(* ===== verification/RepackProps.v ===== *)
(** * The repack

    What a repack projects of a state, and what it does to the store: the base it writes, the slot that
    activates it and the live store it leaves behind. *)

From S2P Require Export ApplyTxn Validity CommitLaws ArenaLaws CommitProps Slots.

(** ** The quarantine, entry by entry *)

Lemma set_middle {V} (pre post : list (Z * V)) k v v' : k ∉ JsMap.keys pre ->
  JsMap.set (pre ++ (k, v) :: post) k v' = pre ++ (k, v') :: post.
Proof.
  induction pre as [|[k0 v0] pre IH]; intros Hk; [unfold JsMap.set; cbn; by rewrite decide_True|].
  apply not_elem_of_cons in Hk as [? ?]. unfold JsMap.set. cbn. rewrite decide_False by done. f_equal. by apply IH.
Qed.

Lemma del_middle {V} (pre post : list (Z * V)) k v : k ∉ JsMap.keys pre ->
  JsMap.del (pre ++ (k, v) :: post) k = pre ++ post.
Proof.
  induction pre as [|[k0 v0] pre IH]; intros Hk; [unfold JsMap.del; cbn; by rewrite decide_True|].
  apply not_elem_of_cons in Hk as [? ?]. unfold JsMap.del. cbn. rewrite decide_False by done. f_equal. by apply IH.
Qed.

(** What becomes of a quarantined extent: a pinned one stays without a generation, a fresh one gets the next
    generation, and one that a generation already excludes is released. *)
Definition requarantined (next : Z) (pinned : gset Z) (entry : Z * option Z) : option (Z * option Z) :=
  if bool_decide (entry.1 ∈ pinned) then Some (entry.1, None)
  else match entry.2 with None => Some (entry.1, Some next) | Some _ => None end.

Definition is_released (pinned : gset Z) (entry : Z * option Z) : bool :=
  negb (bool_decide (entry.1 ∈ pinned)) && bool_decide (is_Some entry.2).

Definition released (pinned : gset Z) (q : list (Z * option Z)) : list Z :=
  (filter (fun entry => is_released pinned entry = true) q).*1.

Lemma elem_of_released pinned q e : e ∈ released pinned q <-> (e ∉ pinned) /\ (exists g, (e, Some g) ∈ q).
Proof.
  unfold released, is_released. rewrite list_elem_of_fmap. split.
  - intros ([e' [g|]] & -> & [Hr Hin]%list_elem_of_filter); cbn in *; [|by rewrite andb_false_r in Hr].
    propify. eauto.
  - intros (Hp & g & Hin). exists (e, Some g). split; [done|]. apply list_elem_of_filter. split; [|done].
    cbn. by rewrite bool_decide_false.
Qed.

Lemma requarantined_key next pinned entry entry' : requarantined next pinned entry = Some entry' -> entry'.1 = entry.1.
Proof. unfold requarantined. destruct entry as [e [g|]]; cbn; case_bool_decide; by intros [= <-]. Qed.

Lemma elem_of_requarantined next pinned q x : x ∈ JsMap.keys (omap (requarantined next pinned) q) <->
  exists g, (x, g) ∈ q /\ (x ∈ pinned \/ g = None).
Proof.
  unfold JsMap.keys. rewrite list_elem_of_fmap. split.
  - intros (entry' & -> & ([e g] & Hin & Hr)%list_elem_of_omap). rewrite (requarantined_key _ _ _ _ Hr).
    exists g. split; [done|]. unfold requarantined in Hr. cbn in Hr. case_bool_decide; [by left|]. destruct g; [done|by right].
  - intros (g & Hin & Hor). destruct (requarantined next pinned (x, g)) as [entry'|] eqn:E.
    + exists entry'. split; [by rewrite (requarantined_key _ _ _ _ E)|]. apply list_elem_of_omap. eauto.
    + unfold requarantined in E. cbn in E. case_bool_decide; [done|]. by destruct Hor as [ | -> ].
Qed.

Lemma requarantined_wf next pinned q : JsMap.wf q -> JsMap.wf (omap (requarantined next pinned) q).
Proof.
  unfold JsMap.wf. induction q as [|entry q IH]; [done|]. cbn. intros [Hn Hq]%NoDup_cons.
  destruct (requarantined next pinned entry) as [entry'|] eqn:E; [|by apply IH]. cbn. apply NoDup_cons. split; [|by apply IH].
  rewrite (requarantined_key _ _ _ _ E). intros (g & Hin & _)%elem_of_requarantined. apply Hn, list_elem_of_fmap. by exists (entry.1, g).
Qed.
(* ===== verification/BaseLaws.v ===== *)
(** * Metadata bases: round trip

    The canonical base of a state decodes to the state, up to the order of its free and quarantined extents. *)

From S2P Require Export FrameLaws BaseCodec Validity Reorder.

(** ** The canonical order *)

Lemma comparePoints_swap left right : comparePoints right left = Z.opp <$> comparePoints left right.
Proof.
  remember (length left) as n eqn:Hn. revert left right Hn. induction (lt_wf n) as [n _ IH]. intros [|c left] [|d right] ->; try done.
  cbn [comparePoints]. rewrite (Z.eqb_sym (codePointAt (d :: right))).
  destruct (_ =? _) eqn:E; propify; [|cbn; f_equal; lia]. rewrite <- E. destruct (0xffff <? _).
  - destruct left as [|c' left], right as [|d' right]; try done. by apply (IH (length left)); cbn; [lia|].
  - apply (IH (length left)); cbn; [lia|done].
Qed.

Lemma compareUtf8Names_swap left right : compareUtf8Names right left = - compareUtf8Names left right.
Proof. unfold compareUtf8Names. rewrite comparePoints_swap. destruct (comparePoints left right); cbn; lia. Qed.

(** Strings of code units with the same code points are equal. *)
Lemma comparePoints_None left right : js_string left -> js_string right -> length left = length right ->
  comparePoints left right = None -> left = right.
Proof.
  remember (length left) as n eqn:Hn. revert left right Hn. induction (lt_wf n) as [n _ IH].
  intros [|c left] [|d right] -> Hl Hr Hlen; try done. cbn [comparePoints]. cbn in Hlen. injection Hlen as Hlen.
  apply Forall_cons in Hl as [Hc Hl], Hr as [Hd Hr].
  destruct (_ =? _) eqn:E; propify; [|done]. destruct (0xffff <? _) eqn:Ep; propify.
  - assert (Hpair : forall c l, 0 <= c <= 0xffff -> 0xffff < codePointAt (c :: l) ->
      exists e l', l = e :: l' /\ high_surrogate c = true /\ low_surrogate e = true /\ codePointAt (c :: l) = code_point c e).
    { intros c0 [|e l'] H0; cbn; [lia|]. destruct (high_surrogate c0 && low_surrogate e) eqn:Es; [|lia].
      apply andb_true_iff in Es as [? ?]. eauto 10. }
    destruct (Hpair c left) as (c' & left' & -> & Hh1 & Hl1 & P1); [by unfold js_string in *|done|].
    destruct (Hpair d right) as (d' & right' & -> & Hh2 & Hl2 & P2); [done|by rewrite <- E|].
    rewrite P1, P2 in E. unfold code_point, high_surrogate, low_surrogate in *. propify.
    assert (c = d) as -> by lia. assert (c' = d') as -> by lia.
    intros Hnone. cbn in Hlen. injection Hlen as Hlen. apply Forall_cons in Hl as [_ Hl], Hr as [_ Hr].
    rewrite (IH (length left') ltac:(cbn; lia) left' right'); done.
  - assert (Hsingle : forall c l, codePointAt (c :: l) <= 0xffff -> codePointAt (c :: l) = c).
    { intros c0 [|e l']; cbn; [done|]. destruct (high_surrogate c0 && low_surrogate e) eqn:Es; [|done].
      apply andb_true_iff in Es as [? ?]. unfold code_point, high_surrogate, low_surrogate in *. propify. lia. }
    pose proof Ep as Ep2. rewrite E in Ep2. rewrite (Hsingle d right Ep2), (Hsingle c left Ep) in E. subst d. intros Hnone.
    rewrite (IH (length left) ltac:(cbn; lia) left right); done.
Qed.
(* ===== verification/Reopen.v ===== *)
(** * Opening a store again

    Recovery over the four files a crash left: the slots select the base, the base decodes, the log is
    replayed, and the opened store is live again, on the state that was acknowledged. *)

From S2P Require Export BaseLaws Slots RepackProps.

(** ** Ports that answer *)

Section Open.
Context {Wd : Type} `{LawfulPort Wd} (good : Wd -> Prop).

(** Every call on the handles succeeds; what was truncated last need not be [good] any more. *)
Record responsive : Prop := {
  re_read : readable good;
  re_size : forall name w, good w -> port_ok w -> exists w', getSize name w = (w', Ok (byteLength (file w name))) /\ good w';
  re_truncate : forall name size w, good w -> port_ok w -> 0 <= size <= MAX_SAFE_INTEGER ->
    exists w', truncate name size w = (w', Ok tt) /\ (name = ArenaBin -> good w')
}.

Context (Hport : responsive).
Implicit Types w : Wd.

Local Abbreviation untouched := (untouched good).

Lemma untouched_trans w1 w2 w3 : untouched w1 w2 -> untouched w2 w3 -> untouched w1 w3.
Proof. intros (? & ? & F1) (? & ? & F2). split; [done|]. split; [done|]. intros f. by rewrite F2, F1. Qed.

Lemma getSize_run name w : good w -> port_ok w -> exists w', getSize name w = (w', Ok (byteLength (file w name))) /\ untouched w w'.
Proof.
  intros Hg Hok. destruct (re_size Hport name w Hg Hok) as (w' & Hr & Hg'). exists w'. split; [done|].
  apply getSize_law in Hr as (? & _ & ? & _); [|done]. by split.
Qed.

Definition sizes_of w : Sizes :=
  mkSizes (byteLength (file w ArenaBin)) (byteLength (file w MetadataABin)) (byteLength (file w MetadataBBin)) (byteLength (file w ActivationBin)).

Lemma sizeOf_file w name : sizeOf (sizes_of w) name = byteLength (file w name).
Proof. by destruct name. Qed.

#### TASK DESCRIPTION:
Where does the string "revert" appear in the records above? Show every line that holds it.

#### ANSWER TO THE EXERCISE:
  remember (length left) as n eqn:Hn. revert left right Hn. induction (lt_wf n) as [n _ IH]. intros [|c left] [|d right] ->; try done.
  remember (length left) as n eqn:Hn. revert left right Hn. induction (lt_wf n) as [n _ IH].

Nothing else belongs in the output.